# Description of the task
Using the data below, return the stretch from the line that contains "rv ← send reply;" through the line that contains "o61 ← lift (dhcp_option_new_values", both included, exactly as it stands and nothing beyond it.

# Data for the task
(* ===== verification/Messages.v ===== *)
(** The message handlers, [messages/*.c]: DHCPDISCOVER and the offer it leads
    to, DHCPREQUEST with the commitment and renewal of leases, DHCPDECLINE,
    DHCPRELEASE and DHCPINFORM, and the construction of DHCPOFFER, DHCPACK and
    DHCPNAK. *)
From S2P Require Import Prelude Bytes Xtoy Rfc Options Packet AddressPool Allocator Timer Transaction Acl Json Files Lease Database Server.

Section Messages.
Context `{CC : !Cclog} `{CJ : !Cjson}.

(** ** Parts the replies share *)

(** The statements [reply->field = ...] of a [message_*_build] function. *)
Definition reply_header (reply request : dhcp_message) (ciaddr yiaddr siaddr giaddr type : Z)
    : dhcp_message :=
  Message (m_packet reply) type BOOTREPLY (m_htype request) (m_hlen request) 0 (m_xid request) 0
    (m_flags request) ciaddr yiaddr siaddr giaddr (m_chaddr request) (m_sname reply)
    (m_filename reply) (m_cookie request) (m_dhcp_options reply) (m_time reply).

(** The buffer of requested tags: option 55 copied into 256 zeros.  The option
    is dereferenced without a test. *)
Definition requested_tags (o55 : option dhcp_option) : result (list Z) :=
  o ← deref o55;
  bs ← slice (o_value o) 0 (o_lenght o);
  blit (zeros 256) 0 bs.

(** [get_requested_dhcp_options]: the options of a reply for an address. *)
Definition get_requested_dhcp_options (request : dhcp_message) (address : Z) (reply : dhcp_message)
    (required blacklisted : list Z) (type : Z) : prog dhcp_server Z :=
  o55 ← option_of request DHCP_OPTION_PARAMETER_REQUEST_LIST;
  requested ← lift (requested_tags o55);
  al ← gets s_allocator;
  match allocator_get_pool_by_address al address with
  | None => mret (-1)
  | Some (_, pool) =>
      q ← lift (deref (m_dhcp_options reply));
      h ← gets s_heap;
      dest ← lift (load_options h q);
      '(rv, dest) ← lift (dhcp_option_build_required_options dest requested required blacklisted
                            (default_options al) (p_dhcp_option_override pool) type);
      _ ← modify (λ s, set_heap (store_options (s_heap s) q dest) s);
      if if_failed rv then mret (-1) else mret 0
  end.

(** Adding one option to the list of a reply. *)
Definition add_option (reply : dhcp_message) (o : dhcp_option) : prog dhcp_server Z :=
  q ← lift (deref (m_dhcp_options reply));
  h ← gets s_heap;
  dest ← lift (load_options h q);
  let '(rv, dest) := dhcp_option_add dest (Some o) in
  _ ← modify (λ s, set_heap (store_options (s_heap s) q dest) s);
  mret rv.

(** The end of every [message_*_build]: build the packet, send it, cache it,
    store it. *)
Definition build_send_cache (send : dhcp_message → prog dhcp_server Z) (reply : dhcp_message)
    : prog dhcp_server Z :=
  h ← gets s_heap;
  '(rv, reply) ← lift (dhcp_packet_build h reply);
  if if_failed rv then mret (-1)
  else
    rv ← send reply;
    if if_failed rv then mret (-1)
    else
      '(rv, reply) ← cache_message reply;
      if if_failed rv then mret (-1) else _ ← store_if_enabled reply; mret 0.

(** ** DHCPOFFER, [dhcpoffer.c] *)
Definition message_dhcpoffer_send (message : dhcp_message) : prog dhcp_server Z :=
  c ← gets s_config;
  rv ← sendto (htonl (broadcast_addr c)) message;
  if if_failed_n rv then mret (-1) else mret 0.

Definition offer_required : list Z := [51; 54; 0].
Definition offer_blacklisted : list Z := [50; 55; 61; 57; 0].

Definition get_offer_options (discover : dhcp_message) (offered_address : Z) (offer : dhcp_message)
    : prog dhcp_server Z :=
  rv ← get_requested_dhcp_options discover offered_address offer offer_required offer_blacklisted
         DHCP_OFFER;
  if if_failed rv then mret (-1)
  else
    o61_client ← option_of discover DHCP_OPTION_CLIENT_IDENTIFIER;
    match o61_client with
    | None => mret 0
    | Some o =>
        o61 ← lift (dhcp_option_new_values DHCP_OPTION_CLIENT_IDENTIFIER (o_lenght o) (o_value o));
        rv ← add_option offer o61;
        if if_failed rv then mret (-1) else mret 0
    end.

(** The duration that was worked out for the client is not used. *)
Definition message_dhcpoffer_build (discover : dhcp_message) (offered_address : Z)
    (offered_lease_duration : Z) : prog dhcp_server Z :=
  c ← gets s_config;
  offer ← new_message;
  let offer := reply_header offer discover 0 offered_address (bound_ip c) (m_giaddr discover)
                 DHCP_OFFER in
  rv ← get_offer_options discover offered_address offer;
  if if_failed rv then mret (-1) else build_send_cache message_dhcpoffer_send offer.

# Result
    rv ← send reply;
    if if_failed rv then mret (-1)
    else
      '(rv, reply) ← cache_message reply;
      if if_failed rv then mret (-1) else _ ← store_if_enabled reply; mret 0.

(** ** DHCPOFFER, [dhcpoffer.c] *)
Definition message_dhcpoffer_send (message : dhcp_message) : prog dhcp_server Z :=
  c ← gets s_config;
  rv ← sendto (htonl (broadcast_addr c)) message;
  if if_failed_n rv then mret (-1) else mret 0.

Definition offer_required : list Z := [51; 54; 0].
Definition offer_blacklisted : list Z := [50; 55; 61; 57; 0].

Definition get_offer_options (discover : dhcp_message) (offered_address : Z) (offer : dhcp_message)
    : prog dhcp_server Z :=
  rv ← get_requested_dhcp_options discover offered_address offer offer_required offer_blacklisted
         DHCP_OFFER;
  if if_failed rv then mret (-1)
  else
    o61_client ← option_of discover DHCP_OPTION_CLIENT_IDENTIFIER;
    match o61_client with
    | None => mret 0
    | Some o =>
        o61 ← lift (dhcp_option_new_values DHCP_OPTION_CLIENT_IDENTIFIER (o_lenght o) (o_value o));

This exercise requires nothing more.